Jonathon Blake wrote:
Chris Bonde wrote:
Is there a heirachial order lister somewhere?
AFAIK, there is not a formally defined hierarchy of material produced
by OOoAuthors.
There are a couple of informal pointers, as correlates to INGOTS levels.
to intermediate to advanced to hey man you fly! order should be set up and
noted in every book.
That sounds like a good idea to me.
At the moment all of the OOoAuthors books (in the English-
language section) are at the same more or less the same level,
though the chapters in each one vary from introductory to more
advanced. That is, there is no hierarchy in the books themselves
The Getting Started book is a bit of different in that it
attempts to introduce OOo's features (both basic features and, in
some cases, more advanced features) and point people to more
detail in the other books.
I don't see the Getting Started book (as it is currently written)

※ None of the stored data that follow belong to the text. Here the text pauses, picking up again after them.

(** One change to the state directory: made, refused with or without effect,
    or cut off with or without effect. *)
Inductive Turn := Works | Fails (applied : bool) (message : string) | Stops (applied : bool).

Class LibvirtHost (H : Type) := {
  lh_turn : H -> Turn * H;
  (** [Instant::now], in nanoseconds, and [thread::sleep]. *)
  lh_now : H -> Z * H;
  lh_sleep : Z -> H -> H;
  lh_unix_time : H -> result string Z * H;
  lh_uuid : H -> Uuid * H;
  lh_connect : string -> H -> Call unit * H;
  lh_close : H -> Call unit * H;
  lh_pool_lookup : string -> H -> Call string * H;
  lh_pool_available : string -> H -> Call Z * H;
  lh_pool_is_active : string -> H -> Call bool * H;
  lh_pool_free : string -> H -> Call unit * H;
  lh_vol_lookup : string -> string -> H -> Call Vol * H;
  lh_vol_create_xml : string -> string -> H -> Call Vol * H;
  lh_vol_name : Vol -> H -> Call string * H;
  lh_vol_key : Vol -> H -> Call string * H;
  lh_vol_path : Vol -> H -> Call string * H;
  lh_vol_info : Vol -> H -> Call VolInfo * H;
  lh_vol_delete : Vol -> H -> Call unit * H;
  lh_vol_free : Vol -> H -> Call unit * H;
  (** A stream into a volume of a declared length: opened, fed, ended. *)
  lh_stream : H -> Call nat * H;
  lh_upload : Vol -> nat -> Z -> H -> Call unit * H;
  lh_send : nat -> string -> H -> Call Z * H;
  lh_finish : nat -> H -> Call unit * H;
  lh_abort : nat -> H -> Call unit * H;
  lh_dom_by_uuid : Uuid -> H -> Call Dom * H;
  lh_dom_by_name : string -> H -> Call Dom * H;
  lh_dom_define : string -> H -> Call Dom * H;
  lh_dom_undefine : Dom -> H -> Call unit * H;
  lh_dom_create : Dom -> H -> Call unit * H;
  lh_dom_is_active : Dom -> H -> Call bool * H;
  lh_dom_shutdown : Dom -> H -> Call unit * H;
  lh_dom_destroy : Dom -> H -> Call unit * H;
  lh_dom_name : Dom -> H -> Call string * H;
  lh_dom_uuid : Dom -> H -> Call Uuid * H;
  lh_dom_metadata : Dom -> H -> Call string * H;
  lh_dom_free : Dom -> H -> Call unit * H;
}.

(** The host and the daemon's state: the documents of the state directory by
    path, its directories, and the domains the pool has claimed. *)
Record HostWorld (H : Type) := mkHostWorld {
  hw_host : H;
  hw_files : gmap string string;
  hw_dirs : gset string;
  hw_claimed : gset VmName;
}.

Arguments mkHostWorld {H}.
Arguments hw_host {H}.
Arguments hw_files {H}.
Arguments hw_dirs {H}.
Arguments hw_claimed {H}.

#[export] Instance HostWorld_eta H : Eta (HostWorld H) := fun w =>
  mkHostWorld (hw_host w) (hw_files w) (hw_dirs w) (hw_claimed w).

(** ** Documents libvirt reads ([domain/{xml,metadata}.rs]) *)

Definition quote : ascii := ascii_of_nat 34.

(** [name="value"]. *)
Definition attr (name value : string) : string :=
  name +:+ "=" +:+ String quote (value +:+ String quote "").

(** [str::replace] of one character. *)
Definition replace (c : ascii) (replacement : string) (value : string) : string :=
  text (concat (map (fun d => if Ascii.eqb d c then bytes replacement else [d]) (bytes value))).

Definition escape (value : string) : string :=
  replace "'" "&apos;" (replace quote "&quot;" (replace ">" "&gt;" (replace "<" "&lt;"
    (replace "&" "&amp;" value)))).

Arguments escape : simpl never.

Definition METADATA_URI : string := LIBVIRT_OWNERSHIP_METADATA_URI.

Definition allocation_metadata (m : OwnershipManifest) : result RuntimeError string :=
  overlay_key ← ok_or (art_key (om_overlay m)) (ownership_error "overlay key is not persisted");
  seed_key ← ok_or (art_key (om_seed m)) (ownership_error "seed key is not persisted");
  Ok ("<flanforge:allocation " +:+ attr "xmlns:flanforge" METADATA_URI +:+ " " +:+ attr "schema" "1"
      +:+ " " +:+ attr "allocation" (om_allocation_id m)
      +:+ " " +:+ attr "instance" (om_service_instance m)
      +:+ " " +:+ attr "domain" (om_domain_uuid m)
      +:+ " " +:+ attr "overlay" (escape overlay_key)
      +:+ " " +:+ attr "seed" (escape seed_key) +:+ "/>").

(** What the parsers say of a text they reject. *)
Class ParserErrors := { xml_error : string -> string; json_error : string -> string }.

Definition ensure_metadata_matches {XC : XmlCodec} {XE : ParserErrors} (metadata : string) (m : OwnershipManifest) :
    result RuntimeError unit :=
  _ ← ensure (len metadata <=? 8192) (ownership_error "domain metadata is oversized");
  root ← ok_or (xml_root metadata) (ownership_error (xml_error metadata));
  overlay ← ok_or (art_key (om_overlay m)) (ownership_error "overlay key is absent");
  seed ← ok_or (art_key (om_seed m)) (ownership_error "seed key is absent");
  let namespace_matches :=
    match xe_namespace root with None => true | Some namespace => bool_decide (namespace = METADATA_URI) end in
  ensure
    (bool_decide (xe_name root = "allocation") && namespace_matches
     && bool_decide (attribute root "schema" = Some "1")
     && bool_decide (attribute root "allocation" = Some (om_allocation_id m))
     && bool_decide (attribute root "instance" = Some (om_service_instance m))
     && bool_decide (attribute root "domain" = Some (om_domain_uuid m))
     && bool_decide (attribute root "overlay" = Some overlay)
     && bool_decide (attribute root "seed" = Some seed))
    (ownership_error "live domain metadata does not match the durable manifest").

Record DomainSpec := {
  ds_manifest : OwnershipManifest;
  ds_pool : string;
  ds_network : string;
  ds_cpu_count : Z;
  ds_memory_mb : Z;
}.

(** The devices part of a domain, after its name and UUID. *)
Definition domain_devices (spec : DomainSpec) : string :=
  let m := ds_manifest spec in
  let disk driver volume target rest :=
    "<disk " +:+ attr "type" "volume" +:+ " " +:+ attr "device" "disk" +:+ "><driver "
    +:+ attr "name" "qemu" +:+ " " +:+ driver +:+ "/><source " +:+ attr "pool" (escape (ds_pool spec))
    +:+ " " +:+ attr "volume" (escape volume) +:+ "/><target " +:+ attr "dev" target +:+ " "
    +:+ attr "bus" "virtio" +:+ "/>" +:+ rest +:+ "</disk>" in
  "<devices>"
  +:+ disk (attr "type" "qcow2" +:+ " " +:+ attr "cache" "none" +:+ " " +:+ attr "discard" "unmap")
        (art_name (om_overlay m)) "vda" ""
  +:+ disk (attr "type" "raw") (art_name (om_seed m)) "vdb" "<readonly/>"
  +:+ "<interface " +:+ attr "type" "network" +:+ "><mac " +:+ attr "address" (om_mac_address m)
  +:+ "/><source " +:+ attr "network" (escape (ds_network spec)) +:+ "/><model " +:+ attr "type" "virtio"
  +:+ "/></interface><channel " +:+ attr "type" "unix" +:+ "><target " +:+ attr "type" "virtio" +:+ " "
  +:+ attr "name" "org.qemu.guest_agent.0" +:+ "/></channel><serial " +:+ attr "type" "pty" +:+ "><target "
  +:+ attr "port" "0" +:+ "/></serial><console " +:+ attr "type" "pty" +:+ "><target "
  +:+ attr "type" "serial" +:+ " " +:+ attr "port" "0" +:+ "/></console><memballoon "
  +:+ attr "model" "virtio" +:+ "/></devices></domain>".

as a "prerequisite" for the other user guides, but that wasn't a
decision but just the way it's evolved. For future editions of
the books, we might look at shortening GS considerably, making it
a prerequisite book, or any number of other variations to improve
the whole set of books being produced.
On that topic... several of us have talked a bit about what we
might do to change the books in the future. For example, we could
produce some guides written at more intermediate and advanced
levels, where we assume people know the basics. This might mean
splitting existing material into introductory and advanced books.
Or the tutorials could replace some of the stuff for beginners,
and the user guides skip some of the beginner stuff and focus on
more intermediate and advanced stuff. Or some other variation...
it's all worth considering as part of a plan for the future.
Right now, of course, we're concentrating on just getting a good,
complete, well-written set of guides done.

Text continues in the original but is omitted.